Record excerpts: Begin
(** * azurerm_managed_disk: the resource definition and its CRUD callbacks

    A shallow embedding of
    [internal/services/compute/managed_disk_resource.go]: the schema of
    the resource, and the Create, Read, Update and Delete callbacks as
    programs in a state-and-error monad over the remote API.

    Conventions.
    - A Go pointer [*T] is [option T]; dereferencing [None] is a
      run-time panic, which the monad records as [Panic].
    - Go [int] and [int64] values are [Z].  The resource only copies and
      compares them, so no wrap-around arises.
    - [d.Get(k).(T)] on a key whose schema type is [T] is the projection
      [k] of the typed record [Config]; the plugin SDK guarantees the
      assertion.
    - Everything imported from outside the file (SDK clients, locks,
      helpers of the package declared in other files) is a member of the
      record [Deps]; calls that reach the outside world are logged in a
      trace of [Event]s.
    - [log.Printf] and the context/timeout plumbing are left out. *)

From Stdlib Require Import ZArith String Ascii List.
From stdpp Require Import base decidable option list strings gmap.

Local Open Scope string_scope.
Local Open Scope Z_scope.
Local Open Scope list_scope.

(** [s ▹ f ▹ g]: [s], then [f], then [g]. *)
Notation "s ▹ f" := (f s) (at level 45, left associativity, only parsing).

(** ** Errors and results *)

(** An [error] built by [fmt.Errorf]: the format and its string arguments;
    [Wrapf] when an argument is another error, which is kept apart. *)
Inductive error : Type :=
| Errorf (format : string) (args : list string)
| Wrapf (format : string) (args : list string) (cause : error).

(** The three ways a callback can end. *)
Inductive Result (A : Type) : Type :=
| Ok (a : A)
| Err (e : error)
| Panic (what : string).
Arguments Ok {A} a.
Arguments Err {A} e.
Arguments Panic {A} what.

Definition is_Ok {A} (r : Result A) : bool :=
  match r with Ok _ => true | _ => false end.
Definition is_Err {A} (r : Result A) : bool :=
  match r with Err _ => true | _ => false end.
Definition is_Panic {A} (r : Result A) : bool :=
  match r with Panic _ => true | _ => false end.

(** ** Strings *)

Definition ascii_lower (c : ascii) : ascii :=
  let n := N_of_ascii c in
  if ((65 <=? n) && (n <=? 90))%N then ascii_of_N (n + 32) else c.

(** [strings.EqualFold], on ASCII input. *)
Fixpoint EqualFold (s t : string) : bool :=
  match s, t with
  | EmptyString, EmptyString => true
  | String a s', String b t' =>
      Ascii.eqb (ascii_lower a) (ascii_lower b) && EqualFold s' t'
  | _, _ => false
  end.

(** Go's zero values, as [d.GetOk] and [pointer.From] use them. *)
Class Zero (A : Type) := zero : A.
Global Instance Zero_string : Zero string := "".
Global Instance Zero_Z : Zero Z := 0.
Global Instance Zero_bool : Zero bool := false.
Global Instance Zero_list {A} : Zero (list A) := [].
Global Instance Zero_gmap {A} : Zero (gmap string A) := (∅ : gmap string A).

(** [pointer.From]. *)
Definition pointer_From {A} `{Zero A} (p : option A) : A :=
  match p with Some v => v | None => zero end.

(** ** Resource identifiers (package [commonids], [virtualmachines]) *)

Record ManagedDiskId := {
  SubscriptionId : string;
  ResourceGroupName : string;
  DiskName : string
}.

Definition NewManagedDiskID (subscriptionId resourceGroupName diskName : string)
  : ManagedDiskId :=
  {| SubscriptionId := subscriptionId;
     ResourceGroupName := resourceGroupName;
     DiskName := diskName |}.

Record VirtualMachineId := {
  vm_SubscriptionId : string;
  vm_ResourceGroupName : string;
  VirtualMachineName : string
}.

(** ** The SDK's model types (package [disks])

    Only the members the resource reads or writes are kept.  Enumerated
    string types ([DiskStorageAccountTypes], [DiskCreateOption], ...) are
    [string], as in Go. *)

Definition DiskStorageAccountTypesPremiumLRS := "Premium_LRS".
Definition DiskStorageAccountTypesPremiumVTwoLRS := "PremiumV2_LRS".
Definition DiskStorageAccountTypesPremiumZRS := "Premium_ZRS".
Definition DiskStorageAccountTypesStandardLRS := "Standard_LRS".
Definition DiskStorageAccountTypesStandardSSDLRS := "StandardSSD_LRS".
Definition DiskStorageAccountTypesStandardSSDZRS := "StandardSSD_ZRS".
Definition DiskStorageAccountTypesUltraSSDLRS := "UltraSSD_LRS".

Definition PossibleValuesForDiskStorageAccountTypes : list string :=
  [ DiskStorageAccountTypesPremiumLRS;
    DiskStorageAccountTypesPremiumVTwoLRS;
    DiskStorageAccountTypesPremiumZRS;
    DiskStorageAccountTypesStandardLRS;
    DiskStorageAccountTypesStandardSSDLRS;
    DiskStorageAccountTypesStandardSSDZRS;
    DiskStorageAccountTypesUltraSSDLRS ].

Definition DiskCreateOptionCopy := "Copy".
Definition DiskCreateOptionEmpty := "Empty".
Definition DiskCreateOptionFromImage := "FromImage".
Definition DiskCreateOptionImport := "Import".
Definition DiskCreateOptionImportSecure := "ImportSecure".
Definition DiskCreateOptionRestore := "Restore".
Definition DiskCreateOptionUpload := "Upload".

Definition OperatingSystemTypesLinux := "Linux".
Definition OperatingSystemTypesWindows := "Windows".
Record excerpts: End
Required action
Reproduce, character for character, only the lines of the preceding data that start at the line with "Inductive error : Type" and end at the line with "(** [pointer.From]. *)", both included.

Finished exercise
Inductive error : Type :=
| Errorf (format : string) (args : list string)
| Wrapf (format : string) (args : list string) (cause : error).

(** The three ways a callback can end. *)
Inductive Result (A : Type) : Type :=
| Ok (a : A)
| Err (e : error)
| Panic (what : string).
Arguments Ok {A} a.
Arguments Err {A} e.
Arguments Panic {A} what.

Definition is_Ok {A} (r : Result A) : bool :=
  match r with Ok _ => true | _ => false end.
Definition is_Err {A} (r : Result A) : bool :=
  match r with Err _ => true | _ => false end.
Definition is_Panic {A} (r : Result A) : bool :=
  match r with Panic _ => true | _ => false end.

(** ** Strings *)

Definition ascii_lower (c : ascii) : ascii :=
  let n := N_of_ascii c in
  if ((65 <=? n) && (n <=? 90))%N then ascii_of_N (n + 32) else c.

(** [strings.EqualFold], on ASCII input. *)
Fixpoint EqualFold (s t : string) : bool :=
  match s, t with
  | EmptyString, EmptyString => true
  | String a s', String b t' =>
      Ascii.eqb (ascii_lower a) (ascii_lower b) && EqualFold s' t'
  | _, _ => false
  end.

(** Go's zero values, as [d.GetOk] and [pointer.From] use them. *)
Class Zero (A : Type) := zero : A.
Global Instance Zero_string : Zero string := "".
Global Instance Zero_Z : Zero Z := 0.
Global Instance Zero_bool : Zero bool := false.
Global Instance Zero_list {A} : Zero (list A) := [].
Global Instance Zero_gmap {A} : Zero (gmap string A) := (∅ : gmap string A).

(** [pointer.From]. *)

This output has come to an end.